Afraid of the people

It is often said, quite rightly, that a government should be in fear of its people, and not the other way around. Of course, in Communist and other left-run dictatorships, the latter is the norm and the people live (and often die, sometimes in large numbers) in fear of their country's government.

The more democratically-minded MPs such as Douglas Carswell and Mark Reckless, and MEP Daniel Hannan - all Conservatives - are well known to be strong advocates of true "people power", from open primaries for candidate selection to greater public access to parliamentary business.
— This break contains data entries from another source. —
Lemma deleteClass_admin now requesterId classId s :
  activeAdmin requesterId s ->
  Classes.deleteClass now requesterId classId s
  = let activeBookings :=
      Z.of_nat (length (List.filter (Classes.activeFuture classId (Time.isoDate now))
                          (bookings s))) in
    if 0 <? activeBookings then Classes.DeleteRefused activeBookings else
    match classes s !! classId with
    | None => Classes.DeleteFailed NotFound
    | Some _ =>
      Classes.DeleteDone
        {| users := users s;
           classes := delete classId (classes s);
           bookings := List.filter (fun b => negb (Booking.class_id b =? classId))
                         (bookings s) |}
    end.
Proof.
  intros (user & Hu & Ha & Hr).
  unfold Classes.deleteClass, Server.authenticateToken, Server.requireRole.
  rewrite Hu, Ha, Hr. by rewrite bool_decide_eq_true_2.
Qed.

Lemma cascade_elem_of classId (bs : list Booking.t) b :
  b ∈ List.filter (fun b => negb (Booking.class_id b =? classId)) bs
  <-> b ∈ bs /\ Booking.class_id b <> classId.
Proof.
  rewrite !list_elem_of_In, filter_In, negb_true_iff, Z.eqb_neq. done.
Qed.

(** Deleting a class. While a confirmed booking of the class lies after
    the current date the request is refused, with the number of such
    bookings. Otherwise the class row goes and with it every booking that
    refers to it, whatever its status and date; no balance changes, so the
    concession of a booking deleted this way is not returned. The foreign
    keys of the bookings table hold afterwards as before. *)
Theorem deleteClass_cascade (now requesterId classId : Z) (s : Store) (c : GymClass.t) :
  activeAdmin requesterId s ->
  classes s !! classId = Some c ->
  (Exists (fun b => Classes.activeFuture classId (Time.isoDate now) b = true) (bookings s) ->
   0 < Z.of_nat (length (List.filter (Classes.activeFuture classId (Time.isoDate now))
                           (bookings s)))
   /\ Classes.deleteClass now requesterId classId s
      = Classes.DeleteRefused
          (Z.of_nat (length (List.filter (Classes.activeFuture classId (Time.isoDate now))
                               (bookings s)))))
  /\ (Forall (fun b => Classes.activeFuture classId (Time.isoDate now) b = false)
        (bookings s) ->
      exists s',
        Classes.deleteClass now requesterId classId s = Classes.DeleteDone s'
        /\ users s' = users s
        /\ classes s' !! classId = None
        /\ (forall k, k <> classId -> classes s' !! k = classes s !! k)
        /\ (forall b, b ∈ bookings s' <-> b ∈ bookings s /\ Booking.class_id b <> classId)
        /\ (forall userId, balance userId s' = balance userId s)
        /\ (refIntegrity s -> refIntegrity s')).
Proof.
  intros Hadm Hc. rewrite (deleteClass_admin _ _ _ _ Hadm). cbv zeta. split.
  - intros Hex%filter_length_pos. split; [lia|].
    destruct (Z.ltb_spec 0 (Z.of_nat (length (List.filter
      (Classes.activeFuture classId (Time.isoDate now)) (bookings s))))); [done|lia].
  - intros Hall%filter_none. rewrite Hall, Hc. simpl.
    eexists. split; [reflexivity|]. simpl.
    split; [done|]. split; [apply lookup_delete_eq|].
    split; [intros k Hk; by apply lookup_delete_ne|].
    split; [apply cascade_elem_of|]. split; [done|].
    intros Href b [Hb Hne]%cascade_elem_of. simpl.
    destruct (Href b Hb) as [Hus Hcs]. split; [done|].
    by rewrite lookup_delete_ne.
Qed.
It is no surprise that it is the Conservatives who have been committed to giving the people of this nation access to parliamentary debating time, and they are now introducing e-petition access, whereby any on-line petition (at a website set up specifically for this purpose) with sufficient support will guarantee a parliamentary debate within a year. This is great news!

Oh, except for dictatorial parties, of course. Therefore it comes as just as little a surprise to find Labour MPs already opposing the very idea of e-petitions. Paul Flynn MP (whose writings I have been keeping an eye on, and haven't been at all impressed by his outlook) seems to have been the first out of the traps, claiming that e-petitions:

"would put power in the hands of the obsessed and the fanatical"

No, they wouldn't! There is no power in a petition, as anyone who has had any experience with them will already know. The decision would be by parliament, exactly as at present. It would certainly be a lot more open and accessible than the decades-old practice of lobbying outfits getting their wishes so often, arranged behind closed doorss, using a parallel methodology not available to the public at large.

Indeed, several (at the time) Labour MPs, including former ministers Stephen Byers, Patricia Hewitt and Geoff Hoon, were caught out by TV reporters earlier this year, selling their services to what they believed was a lobbying firm. Watch this as a reminder:

Dictators don't like to allow their citizens to have any power or influence over them at all, or to be directly answerable to the public, so Labour wouldn't have been expected to welcome this governmental initiative. A side-effect of the e-petition policy is that it has once again brought Labour's true nature into public view, so overall this is a win-win for the British people!

UPDATE: This from Glyn Davies MP is a good (in favour) take on this idea, and makes some of the same points I have above, along with some others.